If the apology threatens the integrity of the “I”, the psyche sometimes goes to tricks: we downplay the significance of the act, make excuses that we had no choice to do otherwise, come up with other excuses. It is noteworthy that the “offender” himself, most likely, sincerely believes in his own innocence, since the protection of the integrity of the “I” occurs unconsciously.
It turns out that how easy it is to ask for forgiveness and how sincere it will be depends on the values that the “I-concept” contains. In one case, an apology contributes to the maintenance of an ideal image of ourselves, and then we experience relief. In the other, on the contrary, it means the recognition that we have committed a terrible act that contradicts our self-image.

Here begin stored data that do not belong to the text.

(** [Ok None] when there is no state, which the code tells from a malformed one by the empty error. *)
Definition GetCtipState (v : V) : V * result (option CtipState) :=
  let '(v', coin_) := cache_access v CTIP_STATE_OUTPOINT in
  (v', if IsSpent coin_ then Ok None else s ← DecodeCtipState coin_; Ok (Some s)).

Definition is_legacy_input (tx : CTransaction) (input_index : nat) : bool :=
  match tx.(pegin_witness) !! input_index with
  | Some stack => IsLegacyDrivechainDepositPeginWitness stack
  | None => false
  end.

Definition VerifyDeterministicDeposit (tx : CTransaction) (input_index : nat) (v : V) : V * result unit :=
  match FindLegacyCheckpoint tx input_index with
  | Some c =>
      let '(v', r) := GetCtipState v in
      (v', existing ← r;
           match existing with
           | Some _ => Err "historical drivechain checkpoint cannot overwrite authenticated CTIP state"
           | None => a ← BuildLegacyAuthenticated tx input_index c; VerifyDepositTransaction tx input_index a
           end)
  | None =>
      if is_legacy_input tx input_index
      then (v, Err "legacy drivechain deposit witness is not an immutable historical checkpoint")
      else match ParseV2Deposit tx input_index with
      | Err e => (v, Err e)
      | Ok parsed =>
          let '(v', r) := GetCtipState v in
          (v', found ← r;
               match found with
               | None => Err "drivechain deposit has no authenticated prior CTIP state"
               | Some current =>
                   ensure (bool_decide (current = parsed.(previous_state)))
                     "drivechain deposit evidence is stale or does not extend the authenticated CTIP state";;
                   VerifyDepositTransaction tx input_index parsed.(authenticated)
               end)
      end
  end.

Definition VerifyDepositEvidenceAnchor (tx : CTransaction) (input_index : nat) (expected_parent : uint256) : result unit :=
  match FindLegacyCheckpoint tx input_index with
  | Some c =>
      ensure (c.(cp_parent_hash) =? expected_parent)
        "historical drivechain checkpoint is not in its immutable L1 parent block"
  | None =>
      ensure (negb (is_legacy_input tx input_index))
        "legacy drivechain deposit witness is not an immutable historical checkpoint";;
      parsed ← ParseV2Deposit tx input_index;
      ensure (parsed.(anchor) =? expected_parent)
        "drivechain deposit evidence anchor does not match sidechain block L1 parent"
  end.

Definition checkpoint_state (c : LegacyCheckpoint) : CtipState :=
  mkCtip c.(cp_outpoint) c.(cp_ctip_value) c.(cp_sequence_number).

Definition ConnectDepositState (tx : CTransaction) (input_index : nat) (v : V) (height_ : Z) : result V :=
  match FindLegacyCheckpoint tx input_index with
  | Some c =>
      a ← BuildLegacyAuthenticated tx input_index c;
      VerifyDepositTransaction tx input_index a;;
      SetCtipState v (checkpoint_state c) height_
  | None =>
      parsed ← ParseV2Deposit tx input_index;
      let '(v', r) := GetCtipState v in
      found ← r;
      match found with
      | None => Err "cannot connect drivechain deposit over missing authenticated CTIP state"
      | Some current =>
          ensure (bool_decide (current = parsed.(previous_state))) "cannot connect drivechain deposit over stale CTIP state";;
          SetCtipState v' parsed.(next_state) height_
      end
  end.

Definition DisconnectDepositState (tx : CTransaction) (input_index : nat) (v : V) (height_ : Z) : result V :=
  let '(v', r) := GetCtipState v in
  found ← r;
  match found with
  | None => Err "cannot disconnect drivechain deposit without authenticated CTIP state"
  | Some current =>
      match FindLegacyCheckpoint tx input_index with
      | Some c =>
          ensure (bool_decide (current = checkpoint_state c))
            "historical drivechain checkpoint CTIP state is inconsistent during disconnect";;
          let '(v'', spent) := cache_spend v' CTIP_STATE_OUTPOINT in
          ensure spent "historical drivechain checkpoint CTIP state could not be removed";;
          Ok v''
      | None =>
          parsed ← ParseV2Deposit tx input_index;
          ensure (bool_decide (current = parsed.(next_state)))
            "drivechain deposit CTIP state is inconsistent during disconnect";;
          SetCtipState v' parsed.(previous_state) (height_ - 1)
      end
  end.
End chainstate.
End peg.
End Peg.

Stanford University researcher Karina Schumann conducted an experiment that demonstrates the relationship between a person’s core values and the sincerity of their apology. Some of the participants were asked to make a list of basic values such as justice, love, compassion, and reflect on why they consider them especially significant. After completing this exercise, they were to apologize in writing to the person to whom they had once been unfair.
The study found that their apologies were more sincere than those of other participants who did not complete the special task. Reflection on core values allowed the first group to explore more deeply their ideas about themselves, to understand what they consider acceptable and what is not.
Why is an apology necessary?
If we find it difficult to admit our mistakes and ask for forgiveness, maybe we should just leave everything as it is and pretend that nothing happened? Many choose this path, and then we have an unpleasant aftertaste after communicating with such a person, and maybe even resentment for life. Apologies are a sign that we care about the relationship and are ready to make concessions.
There is always a lot of risk in meaningful relationships: we reveal to another that part of ourselves that we sometimes hide from others for years. When we share something important, we never know for sure what the other person’s reaction will be. But we are ready to take risks, because the opportunity to be understood and accepted is worth it.
Apologies are also a risk: perhaps the other party will not accept them, and we will feel even more vulnerable. Apologize or not – the choice is always ours. But the ability to sincerely ask for forgiveness and admit mistakes allows you to make relationships closer and more sincere.